→ Instructions for the task
In the listing below, locate the line that contains "apply result_bind_ok in H as ([rg" and the line that contains "so_ro : exists". Restate word for word those two lines and every line between them, and nothing else.

→ Entries provided
※

(* ===== verification/ElfLoadFacts.v ===== *)
(** * Loaded executables

    The strict and the lenient loader: what a loaded executable guarantees,
    that loading does not panic, and that a loaded and verified program runs to
    its end in the interpreter. *)

From stdpp Require Import gmap strings.
From S2P Require Import Prelude Ebpf Program Verifier VerifierFacts Error MemoryRegion.
From S2P Require Import AlignedMemory ElfParser ElfParserFacts Text Vm Elf ElfFacts.
From S2P Require Import Interpreter InterpreterFacts.

(** ** Copies of the file *)
Section Copy.
Context {E : Type} {P : Profile} {A : Allocator} {AL : AllocatorLaws}.

Lemma from_slice_ok data m :
  am_from_slice (E := E) HOST_ALIGN data = Ok m ->
  (forall F, am_as_slice (E := F) m = Ok data) /\ av_ptr (am_mem m) mod HOST_ALIGN = 0 /\
  Z.of_nat (length data) <= i64_max.
Proof.
  intros H. apply (build_holds HOST_ALIGN (FromSlice data)) in H; [|done]. simpl in H.
  split_and!; [|apply H|apply H]. intros F. by eapply as_slice_holds.
Qed.

(** The allocator has room for every copy. *)
Definition can_allocate (data : list byte) : Prop :=
  Z.of_nat (length data) <= i64_max - 15 /\ alloc (Z.of_nat (length data)) HOST_ALIGN <> None.

Lemma from_slice_no_panic data :
  can_allocate data -> am_from_slice (E := E) HOST_ALIGN data <> Panic.
Proof.
  intros [Hl Ha]. unfold am_from_slice.
  assert (av_new (E := E) HOST_ALIGN (Z.of_nat (length data)) false <> Panic) as Hn.
  { unfold av_new. simpl. case_match; [done|]. unfold layout_ok, i64_max in *.
    rewrite (proj2 (Z.leb_le _ _)) by (unfold HOST_ALIGN; lia). simpl.
    by destruct (alloc _ _). }
  apply bind_no_panic; [done|]. intros v Hv. apply new_holds in Hv; [|lia].
  destruct (append_holds (E := E) HOST_ALIGN _ _ _ data Hv) as (v1 & H1 & v2 & H2 & _); [simpl; lia|].
  simpl in H1, H2. change (Z.of_nat 0) with 0 in H1. rewrite H1. simpl. by rewrite H2.
Qed.
End Copy.

(** ** The strict loader *)

(** Read-only data and text follow the program headers in the file without a
    gap; the text holds whole instructions, the entry point among them. *)
Record strict_layout (bytes : list byte) (ro text : range) (entry : Z) : Prop := {
  sl_headers : size_of (T := Elf64Ehdr) + size_of (T := Elf64Phdr) <= ro.1;
  sl_ro : ro.1 <= ro.2;
  sl_adjacent : text.1 = ro.2;
  sl_text : text.1 < text.2 <= Z.of_nat (length bytes);
  sl_start : text.1 mod INSN_SIZE = 0;
  sl_whole : (text.2 - text.1) mod INSN_SIZE = 0;
  sl_small : text.2 - text.1 < MM_REGION_SIZE /\ ro.2 - ro.1 < MM_REGION_SIZE;
  sl_entry : 0 <= entry /\ text.1 + entry * INSN_SIZE + INSN_SIZE <= text.2
}.

(** A checked program header, its conditions as propositions. *)
Record phdr_strict (len off : Z) (h : Elf64Phdr) (flags vaddr : Z) : Prop := {
  ps_load : p_type h = PT_LOAD;
  ps_flags : p_flags h = flags;
  ps_offset : p_offset h = off;
  ps_before : off < len;
  ps_aligned : off mod INSN_SIZE = 0;
  ps_vaddr : p_vaddr h = vaddr;
  ps_memsz : p_memsz h = p_filesz h;
  ps_fits : off + p_filesz h <= len;
  ps_whole : p_filesz h mod INSN_SIZE = 0;
  ps_small : p_filesz h < MM_REGION_SIZE
}.

Lemma strict_phdr_ok_spec len off h flags vaddr :
  strict_phdr_ok len off h flags vaddr = true -> phdr_strict len off h flags vaddr.
Proof.
  unfold strict_phdr_ok. rewrite !andb_true_iff, !Z.eqb_eq, !Z.ltb_lt, !Z.leb_le.
  intros H. destruct_and! H.
  unfold saturating_sub_u64 in *. split; try congruence; lia.
Qed.

Lemma phdr_strict_range len off h flags vaddr :
  phdr_strict len off h flags vaddr -> len <= i64_max ->
  phdr_range_or_default h = (off, off + p_filesz h).
Proof.
  intros [Hl _ Ho _ _ _ _ Hf _ _] Hlen. unfold phdr_range_or_default, phdr_file_range.
  rewrite Hl, Z.eqb_refl. simpl. rewrite Ho. f_equal.
  unfold saturating_add_u64, i64_max, u64_max in *. lia.
Qed.

(** The entry point lies in the text segment. *)
Lemma strict_entry h e size :
  p_vaddr h = MM_BYTECODE_START -> p_memsz h = size -> is_u 64 e -> 0 <= size < MM_REGION_SIZE ->
  size mod INSN_SIZE = 0 ->
  negb (range_contains (phdr_vm_range h)
          (saturating_sub_u64 (saturating_add_u64 e INSN_SIZE) 1))
  || negb (e mod INSN_SIZE =? 0) = false ->
  let pc := saturating_sub_u64 e (p_vaddr h) / INSN_SIZE in
  0 <= pc /\ pc * INSN_SIZE + INSN_SIZE <= size.
Proof.
  intros Hv Hm He Hs Hmod Hc. unfold phdr_vm_range, range_contains in Hc. simpl in Hc.
  rewrite Hv, Hm in *. unfold saturating_add_u64, saturating_sub_u64, INSN_SIZE, u64_max, is_u in *.
  assert (MM_BYTECODE_START = 2 ^ 32) as Hb by done. assert (MM_REGION_SIZE = 2 ^ 32) as Hr by done.
  rewrite Hb, Hr in *. apply orb_false_iff in Hc as [Hc1 Hc2].
  apply negb_false_iff in Hc1, Hc2. apply Z.eqb_eq in Hc2.
  simpl. Z.to_euclidean_division_equations. lia.
Qed.

(** Labels of the strict loader keep the registry's targets in range. *)
Lemma unwrapped_ok {E F A} (r : result E A) a : unwrapped (F := F) r = Ok a <-> r = Ok a.
Proof. destruct r; naive_solver. Qed.

Lemma strict_register_symbols_targets bytes names vaddr l r r' :
  Forall sym_typed l -> is_u 64 vaddr -> targets_ok r ->
  strict_register_symbols bytes names vaddr l r = Ok r' -> targets_ok r'.
Proof.
  intros Hl Hv. revert r. induction Hl as [|s l Hs _ IH]; intros r Hr H; simpl in H; [by injection H as <-|].
  case_match; [by eapply IH|].
  apply result_bind_ok in H as (n & _ & H). apply result_bind_ok in H as (r1 & H1 & H).
  rewrite unwrapped_ok in H1.
  eapply IH; [|exact H]. eapply register_function_targets; [exact Hr| |exact H1].
  destruct Hs as (_ & _ & _ & _ & Hs & _). unfold saturating_sub_u64, INSN_SIZE, is_u in *.
  split; [apply Z.div_pos; lia|apply Z.div_lt_upper_bound; lia].
Qed.

Lemma strict_find_sections_typed bytes names l f g :
  Forall shdr_typed l -> (forall h, f.2 = Some h -> shdr_typed h) ->
  strict_find_sections bytes names l f = Ok g -> forall h, g.2 = Some h -> shdr_typed h.
Proof.
  intros Hl. revert f. induction Hl as [|s l Hs _ IH]; intros f Hf H; simpl in H; [by injection H as <-|].
  apply result_bind_ok in H as (n & _ & H). eapply IH; [|exact H].
  simpl. intros h0 Hh0. case_bool_decide; [by simplify_eq|by apply Hf].
Qed.

Lemma strict_labels_targets elf_addr bytes h vaddr r :
  is_bytes bytes -> ehdr_typed h -> is_u 64 vaddr ->
  strict_labels elf_addr bytes fh_range h (ph_range h) vaddr = Ok r -> targets_ok r.
Proof.
  intros Hb Hh Hv H. unfold strict_labels in H.
  apply result_bind_ok in H as ([rg shs] & Hs & H). rewrite unwrapped_ok in Hs.
  apply parse_section_header_table_ok in Hs as (_ & _ & _ & Hs); [|done].
  apply (table_at_typed _ _ _ _ _ Hb) in Hs.
  apply result_bind_ok in H as (nm & _ & H). apply result_bind_ok in H as (names & _ & H).
  apply result_bind_ok in H as ([f g] & Hfg & H).
  assert (forall h', g = Some h' -> shdr_typed h') as Hg
    by exact (strict_find_sections_typed bytes names shs (None, None) (f, g) Hs ltac:(done) Hfg).
  destruct f as [f|], g as [g|]; try done; [|injection H as <-; apply targets_ok_default].
  apply result_bind_ok in H as (syms & Hsy & H). rewrite unwrapped_ok in Hsy.
  apply slice_from_section_header_ok in Hsy; [|by apply Hg].
  apply (stored_at_typed _ _ _ _ Hb) in Hsy.
  by eapply strict_register_symbols_targets; [| |apply targets_ok_default|exact H].
Qed.

Section Strict.
Context {V : Type} {P : Profile} {B : ByteOrder} {U : ByteOrderUnsigned} {M : Murmur3}.
Context {A : Allocator} {AL : AllocatorLaws}.
Implicit Types (loader : BuiltinProgram V).

Record strict_ok (bytes : list byte) loader (e : Executable V) : Prop := {
  so_bytes : elf_bytes e = bytes;
  so_length : Z.of_nat (length bytes) <= i64_max;
  so_loader : exec_loader e = loader;
  so_vaddr : text_section_vaddr e = MM_BYTECODE_START;
  so_ro : exists ro, ro_section e = Borrowed MM_RODATA_START ro /\
    strict_layout bytes ro (text_section_range e) (entry_pc e);
  so_functions : targets_ok (function_registry e)
}.

(** The checks of the file header that the layout depends on. *)
Lemma strict_header_phnum h ph_end len :
  strict_header_ok h ph_end len = true -> e_phoff h = size_of (T := Elf64Ehdr) /\ e_phnum h <> 0 /\ ph_end <= len.
Proof.
  unfold strict_header_ok. rewrite !andb_true_iff, !negb_true_iff, !Z.eqb_eq, Z.eqb_neq, Z.leb_le.
  intros H. by destruct_and! H.
Qed.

※

→ Exercise solution
  apply result_bind_ok in H as ([rg shs] & Hs & H). rewrite unwrapped_ok in Hs.
  apply parse_section_header_table_ok in Hs as (_ & _ & _ & Hs); [|done].
  apply (table_at_typed _ _ _ _ _ Hb) in Hs.
  apply result_bind_ok in H as (nm & _ & H). apply result_bind_ok in H as (names & _ & H).
  apply result_bind_ok in H as ([f g] & Hfg & H).
  assert (forall h', g = Some h' -> shdr_typed h') as Hg
    by exact (strict_find_sections_typed bytes names shs (None, None) (f, g) Hs ltac:(done) Hfg).
  destruct f as [f|], g as [g|]; try done; [|injection H as <-; apply targets_ok_default].
  apply result_bind_ok in H as (syms & Hsy & H). rewrite unwrapped_ok in Hsy.
  apply slice_from_section_header_ok in Hsy; [|by apply Hg].
  apply (stored_at_typed _ _ _ _ Hb) in Hsy.
  by eapply strict_register_symbols_targets; [| |apply targets_ok_default|exact H].
Qed.

Section Strict.
Context {V : Type} {P : Profile} {B : ByteOrder} {U : ByteOrderUnsigned} {M : Murmur3}.
Context {A : Allocator} {AL : AllocatorLaws}.
Implicit Types (loader : BuiltinProgram V).

Record strict_ok (bytes : list byte) loader (e : Executable V) : Prop := {
  so_bytes : elf_bytes e = bytes;
  so_length : Z.of_nat (length bytes) <= i64_max;
  so_loader : exec_loader e = loader;
  so_vaddr : text_section_vaddr e = MM_BYTECODE_START;
  so_ro : exists ro, ro_section e = Borrowed MM_RODATA_START ro /\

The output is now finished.